If, however, having inhibited e-stop in UCCNC, the e-stop control does work as you'd normally expect then clearly this is a configuration/software bug issue - try rebuilding your config etc (I've not used UCCNC outside of demo mode so don't know how easy this is?) - or, again, trial a Mach3 build to resolve if it's a software issue or not.
The other problem sounds like the sporadic triggering of the e-stop at an electrical level. Try to understand the software issue before you waste hours on the electrics...
You have two main signal paths: Control-to-the-BoB, and BoB-to-UCx00. The first path - it sounds like you've tried to address EMC/noise (though there can still be gotchas there - are you grounding the screen only at the control box side?, internally to the control box have you shielded that cable?). You could switch to 24V signalling by including a current-limiting resistor between the e-stop line and the BoB input - that would improve noise immunity, or put a (say) 1k resistor between the BoB input and ground to bleed any capacitive induced EM. I personally think this is unlikely to fix your issue.

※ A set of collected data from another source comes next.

(** A settable field: skipped without an [env] tag. *)
Definition read_tagged (tag : option string) (deftag : option string) (ty : T) : outcome :=
  match tag with Some tv => of_error (read_leaf tv deftag ty) | None => ONil end.

(** The loop of [Read] over fields: the first error or panic, in order. *)
Fixpoint first_out {A : Type} (g : A -> outcome) (l : list A) : outcome :=
  match l with
  | [] => ONil
  | x :: l' => match g x with ONil => first_out g l' | o => o end
  end.

(** One round of the loop of [Read], in a struct whose fields are
    addressable ([addr]) or not. A nil pointer is set to a new value,
    which panics unless the field is settable (exported and addressable);
    then a pointer is followed ([Elem] keeps addressability and the
    read-only mark of an unexported field). A value of struct kind is read
    recursively through [Addr] if [CanInterface], which panics when it is
    not addressable; any other value needs [CanSet]. *)
Fixpoint read_field (addr : bool) (f : field) : outcome :=
  match f with
  | FStruct exported fs =>
      if exported then (if addr then first_out (read_field true) fs else OPanic) else ONil
  | FLeaf exported tag deftag ty =>
      if exported && addr then read_tagged tag deftag ty else ONil
  | FPtrStruct exported isnil fs =>
      if isnil && negb (exported && addr) then OPanic
      else if exported then first_out (read_field true) fs else ONil
  | FPtrLeaf exported isnil tag deftag ty =>
      if isnil && negb (exported && addr) then OPanic
      else if exported then read_tagged tag deftag ty else ONil
  end.

(** [Read(root)]: a pointer is followed once, then the value must be a
    struct. *)
Definition Read (r : root) : outcome :=
  match r with
  | RPtrStruct fs => first_out (read_field true) fs
  | RStruct fs => first_out (read_field false) fs
  | ROther => OErr ErrUnexpectedType
  end.
(** The predecessor of the end of a segment, the successor of its start. *)
Lemma seg_prev h a l b : seg h a l b → get_prev b h = Some (endp a l).
Proof.
  revert a. induction l as [|x l IH]; intros a; simpl; [by intros [_ ?]|].
  intros [_ Hs]. by rewrite (IH _ Hs), endp_cons.
Qed.

Lemma seg_next h a l b : seg h a l b → get_next a h = Some (hd b l).
Proof. destruct l as [|x l]; simpl; [by intros [? _]|by intros [[? _] _]]. Qed.

(** Redirect the end of a segment from [b] to [b']. *)
Lemma seg_retarget h h' a l b b' :
  NoDup (a :: l) → seg h a l b →
  get_next (endp a l) h' = Some b' → get_prev b' h' = Some (endp a l) →
  (∀ q, q ∈ a :: l → q ≠ endp a l → get_next q h' = get_next q h) →
  (∀ q, q ∈ l → get_prev q h' = get_prev q h) →
  seg h' a l b'.
Proof.
  revert a. induction l as [|x l IH]; intros a Hnd Hs Hn Hp Fn Fp; [done|].
  rewrite endp_cons in *. destruct Hs as [[Hax Hxa] Hs]. apply NoDup_cons in Hnd as [Ha Hnd].
  split.
  - split; [|by rewrite Fp by set_solver]. rewrite Fn; [done|set_solver|].
    intros ->. apply Ha, endp_in.
  - apply IH; auto; intros; [apply Fn|apply Fp]; set_solver.
Qed.

(** A segment whose list is split: the first part ends at the head of the
    second. *)
Lemma seg_split h a l1 l2 e :
  seg h a (l1 ++ l2) e →
  seg h a l1 (hd e l2) ∧ match l2 with [] => True | x :: l2' => seg h x l2' e end.
Proof. destruct l2; [by rewrite app_nil_r|]. by rewrite seg_app. Qed.

Lemma store_ext h h' p :
  dom h' = dom h → get_next p h' = get_next p h → get_prev p h' = get_prev p h →
  h' !! p = h !! p.
Proof.
  intros Hd. unfold get_next, get_prev.
  destruct (h !! p) as [[n1 p1]|] eqn:E1, (h' !! p) as [[n2 p2]|] eqn:E2; simpl; try naive_solver.
Qed.
(** The decoder turns [K] characters of the alphabet into the whole bytes of [6 * K] bits. *)
Lemma u_decode_loop_text n : ∀ s v rem out k,
  Forall (λ c, c ≤ 127) s → 0 ≤ rem < 8 → 8 * Z.of_nat (length out) + rem = 6 * k → Z.of_nat (length out) ≤ n →
  let K := k + Z.of_nat (length (b64_text s).1) in
  match u_decode_loop s n v rem out with
  | UShort => 8 * (n + 1) ≤ 6 * K
  | UOutOfBounds => 6 * K < 8 * (n + 1) ∧ ∃ c, head (b64_text s).2 = Some c ∧ c < 0
  | UBreak _ r o => 6 * K < 8 * (n + 1) ∧ (∀ c, head (b64_text s).2 = Some c → 0 ≤ c) ∧
      8 * Z.of_nat (length o) + r = 6 * K ∧ 0 ≤ r < 8
  end.
Proof.
  induction s as [|c s IH]; intros v rem out k Hs Hr Hk Hn; cbn [b64_text u_decode_loop].
  { cbn. split_and!; [lia|done|lia|lia|lia]. }
  apply Forall_cons in Hs as [Hc Hs]. destruct (isspace c); [by apply IH|].
  destruct (Z.eqb_spec c 61) as [->|H61].
  { cbn. split_and!; [lia|intros ? [= <-]; lia|lia|lia|lia]. }
  destruct (Z.ltb_spec c 0) as [H0|H0]; cbn [orb].
  { assert (in_alphabet c = false) as -> by (unfold in_alphabet; lia). cbn. split; [lia|by exists c]. }
  rewrite (proj2 (Z.ltb_ge 255 c)) by lia. rewrite decodemap_alphabet by lia.
  destruct (in_alphabet c); cbn [negb fst snd].
  2: { cbn. split_and!; [lia|intros ? [= <-]; lia|lia|lia|lia]. }
  cbn [length]. cbn zeta. rewrite Nat2Z.inj_succ.
  replace (k + Z.succ (Z.of_nat (length (b64_text s).1))) with ((k + 1) + Z.of_nat (length (b64_text s).1)) by lia.
  destruct (Z.leb_spec 8 (rem + 6)); [|apply IH; [done|lia..]].
  destruct (u_put n out _) as [o|] eqn:E.
  - unfold u_put in E. destruct (Z.leb_spec n (Z.of_nat (length out))); [done|]. injection E as <-.
    apply IH; [done|lia| |]; rewrite length_app; simpl; lia.
  - unfold u_put in E. destruct (Z.leb_spec n (Z.of_nat (length out))); [lia|done].
Qed.

Lemma u_decode_text s n :
  Forall (λ c, c ≤ 127) s → 0 ≤ n →
  let K := Z.of_nat (length (b64_text s).1) in
  match u_decode s n with
  | B64Fail => 8 * (n + 1) ≤ 6 * K
  | B64Undefined => 6 * K < 8 * (n + 1) ∧ ∃ c, head (b64_text s).2 = Some c ∧ c < 0
  | B64Done rc o => 6 * K < 8 * (n + 1) ∧ (∀ c, head (b64_text s).2 = Some c → 0 ≤ c) ∧ rc = 6 * K / 8
  | B64Unfinished => False
  end.
Proof.
  intros Hs Hn. pose proof (u_decode_loop_text n s 0 0 [] 0 Hs ltac:(lia) ltac:(done) ltac:(done)) as H.
  unfold u_decode. destruct (u_decode_loop s n 0 0 []) as [v r o| |]; [|done|done].
  destruct H as (H1 & H2 & H3 & H4). rewrite (proj2 (Z.leb_gt 8 r)) by lia.
  split_and!; [done|done|zdm].
Qed.

(** The counter of the encoder's loop is 32 bits wide: an input of [2 ^ 32] bytes or more is
    never reported to be encoded, however large the buffer. *)
Lemma b64_encode_loop_long inp n v0 r0 w0 : ∀ fuel ii v rem w,
  2 ^ 32 ≤ Z.of_nat (length inp) → 0 ≤ ii < 2 ^ 32 →
  b64_encode_loop fuel inp n ii v rem w ≠ B64Break v0 r0 w0.
Proof.
  induction fuel as [|fuel IH]; intros ii v rem w Hl Hi; cbn [b64_encode_loop]; [done|].
  rewrite (proj2 (Z.leb_gt _ _)) by lia. cbn zeta. destruct (b64_drain _ _ _ _ _) as [[r w']|]; [|done].
  apply IH; [done|]. unfold u32. apply Z.mod_pos_bound. lia.
Qed.

Lemma base64_endless inp n rc buf :
  2 ^ 32 ≤ Z.of_nat (length inp) → dill_base64_encode inp n ≠ B64Done rc buf.
Proof.
  intros Hl. unfold dill_base64_encode. destruct (b64_encode_loop _ _ _ _ _ _ _) eqn:E; try done.
  by apply b64_encode_loop_long in E.
Qed.

(** C30. Base64, for inputs whose encoding is shorter than [2 ^ 31] characters, the largest
    length the [int] result can report: the encoder fails exactly when the encoding, four
    characters for every three bytes begun, and its NUL do not fit the buffer; otherwise it
    writes the RFC 4648 encoding and the NUL, returns the number of characters, and decoding
    those, into any buffer that can hold the original bytes, returns the bytes and their
    number. *)
Theorem dill_base64_roundtrip s n :
  Forall is_byte s → (Z.of_nat (length s) + 2) / 3 * 4 < 2 ^ 31 →
  (n < (Z.of_nat (length s) + 2) / 3 * 4 + 1 → dill_base64_encode s n = B64Fail) ∧
  ((Z.of_nat (length s) + 2) / 3 * 4 + 1 ≤ n →
    ∃ io buf, dill_base64_encode s n = B64Done io buf ∧ buf = b64_spec s ++ [0] ∧
      io = (Z.of_nat (length s) + 2) / 3 * 4 ∧
      ∀ m, Z.of_nat (length s) ≤ m →
        dill_base64_decode (take (Z.to_nat io) buf) m = B64Done (Z.of_nat (length s)) s).
Proof.
  intros Hb Hl. rewrite dill_base64_encode_eq by done. destruct (Z.leb_spec ((Z.of_nat (length s) + 2) / 3 * 4 + 1) n).
  - split; [lia|]. intros _. eexists _, _. split_and!; [done..|]. intros m Hm.
    rewrite <- (b64_spec_len (length s) s), Nat2Z.id, take_app_length by done. by apply base64_decode_spec.
  - split; [done|lia].
Qed.
(** C31. Closing a protocol stack: hclose of the top handle closes every layer down
    to the socket, without running out of the recursion depth (the number of
    layers suffices), without any layer's assertion that closing the layer below
    succeeded failing, and without touching memory outside the array; it returns
    0, restores the blocking flag, and exactly the handles of the stack become
    unused, the lowest layer's first. *)
Theorem hclose_protocol_stack s t h l fuel :
  represents query (hctx s) t → stack (live t) h l → NoDup l → (length l ≤ fuel)%nat →
  ∃ s', @dill_hclose Vfs (HM Vfs) _ _ (HM_env alloc methods query (close_layer fuel)) h s = Some (0, s') ∧
    no_blocking2 s' = no_blocking2 s ∧
    represents query (hctx s') (mk_table (foldr delete (live t) l) (free t ++ rev l) (cap t)).
Proof.
  intros R Hs Hnd Hf. destruct (close_stack l s t h fuel R Hs Hnd Hf) as (c & E & _ & R').
  exists (set_ctx c s). split; [done|]. split; [done|]. simpl.
  assert (Ht : t_release_all l t = mk_table (foldr delete (live t) l) (free t ++ rev l) (cap t)).
  { clear. induction l as [|x l IH]; simpl; [rewrite app_nil_r; by destruct t|].
    rewrite IH. unfold t_release. simpl. by rewrite app_assoc. }
  by rewrite <- Ht.
Qed.
End Layers.

(** Object 1 is a socket; object 2 owns handle 0; object 3 owns handle 1. *)
Definition demo_under (v : Z) : option Z := if v =? 1 then None else Some (v - 2).
Lemma mark_loop_spec h first lst : closed h → ∀ fuel vis it,
  seg h first vis it → NoDup vis → unmarked h vis →
  (it = NULL → vis ≠ [] → last vis = Some lst) → it = NULL ∨ is_Some (h !! it) →
  (size h - length vis < fuel)%nat →
  ∃ r vis', mark_loop fuel it lst (u64 (Z.of_nat (length vis))) (u64 (total h vis))
      (mark_all 1 vis h) = Some (r, mark_all 1 vis' h) ∧
    NoDup vis' ∧ unmarked h vis' ∧ mark_result h first lst r vis'.
Proof.
  intros [Hnull Hcl]. induction fuel as [|fuel IH]; intros vis it Hs Hnd Hu Hlast Hit Hf; [lia|].
  cbn [mark_loop]. destruct (Z.eqb_spec it NULL) as [->|Hne].
  { exists (inl (u64 (Z.of_nat (length vis)), u64 (total h vis))), vis. naive_solver. }
  destruct Hit as [?|[n Hn]]; [done|].
  pose proof (lookup_mark_all 1 vis h it) as Hm. rewrite Hn in Hm.
  destruct (decide (it ∈ vis)) as [Hin|Hin].
  { rewrite Hm. simpl. exists (inr it), vis. repeat (split; [done|]). exists n. tauto. }
  rewrite Hm. cbn [mbind option_bind].
  destruct (negb (iol_rsvd n =? 0) || ((iol_next n =? NULL) && negb (it =? lst))) eqn:Hc.
  { exists (inr it), vis. repeat (split; [done|]). exists n. split; [done|].
    apply orb_prop in Hc as [Hc|Hc].
    - apply negb_true_iff, Z.eqb_neq in Hc. tauto.
    - apply andb_prop in Hc as [H1 H2]. apply Z.eqb_eq in H1.
      apply negb_true_iff, Z.eqb_neq in H2. tauto. }
  apply orb_false_iff in Hc as [Hr Hl]. apply negb_false_iff, Z.eqb_eq in Hr.
  rewrite (set_rsvd_alter _ _ _ n Hm). cbn [mbind option_bind].
  assert (Hmark : alter (with_rsvd 1) it (mark_all 1 vis h) = mark_all 1 (vis ++ [it]) h).
  { apply map_eq. intros p. rewrite lookup_alter, !lookup_mark_all.
    destruct (decide (it = p)) as [<-|Hp].
    - rewrite decide_False by done. rewrite decide_True; [done|]. apply elem_of_app. right. left.
    - destruct (decide (p ∈ vis)) as [Hv|Hv].
      + rewrite decide_True; [done|]. apply elem_of_app. by left.
      + rewrite decide_False; [done|]. rewrite elem_of_app, list_elem_of_singleton. intuition congruence. }
  assert (Hlen : (length vis < size h)%nat).
  { assert (Hs' : seg h first (vis ++ [it]) (iol_next n)) by (by apply iseg_snoc).
    apply seg_length in Hs'; [rewrite length_app in Hs'; simpl in Hs'; lia|].
    apply NoDup_app. split; [done|]. split; [|apply NoDup_singleton].
    intros x Hx Hx'. apply list_elem_of_singleton in Hx'. by subst. }
  rewrite !u64_add, Hmark.
  replace (Z.of_nat (length vis) + 1) with (Z.of_nat (length (vis ++ [it])))
    by (rewrite length_app; simpl; lia).
  replace (total h vis + iol_len n) with (total h (vis ++ [it])).
  2: { rewrite total_app. simpl. rewrite (node_lookup _ _ _ Hn). lia. }
  apply IH.
  - by apply iseg_snoc.
  - apply NoDup_app. split; [done|]. split; [|apply NoDup_singleton].
    intros x Hx Hx'. apply list_elem_of_singleton in Hx'. by subst.
  - intros x [Hx|Hx]%elem_of_app; [by apply Hu|]. apply list_elem_of_singleton in Hx as ->.
    by rewrite (node_lookup _ _ _ Hn).
  - intros E _. rewrite last_snoc. rewrite E, Z.eqb_refl in Hl. cbn [andb] in Hl.
    apply negb_false_iff, Z.eqb_eq in Hl. by subst.
  - by apply (Hcl it n).
  - rewrite length_app. simpl. lia.
Qed.

Lemma mark_clear h l : unmarked h l → mark_all 0 (rev l) (mark_all 1 l h) = h.
Proof.
  intros Hu. apply map_eq. intros p. rewrite !lookup_mark_all.
  destruct (decide (p ∈ l)) as [Hp|Hp].
  - rewrite decide_True by (by rewrite list_elem_of_In, <- in_rev, <- list_elem_of_In).
    specialize (Hu p Hp). unfold node in Hu. destruct (h !! p) as [n|]; [|done].
    simpl in *. f_equal. destruct n. unfold with_rsvd. simpl in *. by subst.
  - rewrite decide_False; [done|]. by rewrite list_elem_of_In, <- in_rev, <- list_elem_of_In.
Qed.

Lemma last_path h a l x n : path h a l → last l = Some x → h !! x = Some n → iol_next n = NULL.
Proof.
  intros Hp Hl Hn. apply last_Some in Hl as [l' ->]. apply iseg_app in Hp as (c & _ & Hc).
  destruct Hc as (_ & _ & n' & Hn' & Hc). simplify_eq. exact Hc.
Qed.

Lemma mark_error_invalid h first lst vis it n :
  seg h first vis it → NoDup vis → it ≠ NULL → h !! it = Some n →
  (it ∈ vis ∨ iol_rsvd n ≠ 0 ∨ (iol_next n = NULL ∧ it ≠ lst)) →
  ∀ l, ¬ valid h first lst l.
Proof.
  intros Hs Hnd Hnn Hn Hc l (Hp & Hl & Hu). destruct (path_prefix _ _ _ _ _ Hs Hp) as (l' & -> & Hp').
  pose proof (path_nodup _ _ _ Hp) as Hnd'. destruct l' as [|x l'].
  { cbv [path seg] in Hp'. by subst it. }
  destruct Hp' as (<- & Hx & n' & Hn' & Hp'). simplify_eq.
  destruct Hc as [Hc|[Hc|[Hc1 Hc2]]].
  - apply NoDup_app in Hnd' as (_ & Hd & _). apply (Hd it Hc). left.
  - apply Hc. rewrite <- (node_lookup _ _ _ Hn). apply Hu. apply elem_of_app. right. left.
  - rewrite Hc1 in Hp'. destruct l' as [|y l']; [|by destruct Hp' as (<- & ? & _)].
    rewrite last_snoc in Hl. congruence.
Qed.

(** Up to the first visit of [it]. *)
Lemma seg_upto h a l b : seg h a l b → NoDup l → ∃ l', seg h a l' b ∧ b ∉ l' ∧ (length l' ≤ length l)%nat.
Proof.
  intros Hs Hnd. destruct (decide (b ∈ l)) as [Hb|Hb]; [|by exists l].
  apply list_elem_of_split in Hb as (l1 & l2 & ->). exists l1.
  apply iseg_app in Hs as (c & Hs & Hs2). destruct Hs2 as (-> & _). split; [done|].
  apply NoDup_app in Hnd as (_ & Hd & _). split; [|rewrite length_app; lia].
  intros Hin. apply (Hd b Hin). left.
Qed.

What about the BoB-to-UCx00 - are you using the provided unshielded IDC cable (26w IDC connector, 25W D-Type IDC connector, 30cm of cable between)? - when I build up my control box I *will* be cutting this cable down to a minimal size to reduce the effect of cross-coupled signals from UCx00 outputs and UCx00 inputs. The UCx00 inputs are reasonably high-input impedance (though a 4k7 pull-up to 5V on board) - it's possible to get short pulses from the stepper outputs coupled to an e-stop input. Have you tried changing the e-stop input? - e.g. Input #13 on a port 2/3 is physically as far away from the stepper outputs on the IDC cable - cross talk should be minimised here. By grounding input #12 as well you're providing the best isolation for your e-stop as you practically can. Worth a shot to see.
Other ideas - try de-powering your spindle - and air-cut - see if that improves things - will indicate if your problem is EM related. Similarly, disconnect the outputs from the BoB to the Stepper Drivers to see if that affects it (causes: EM, or noise on the PSU lines).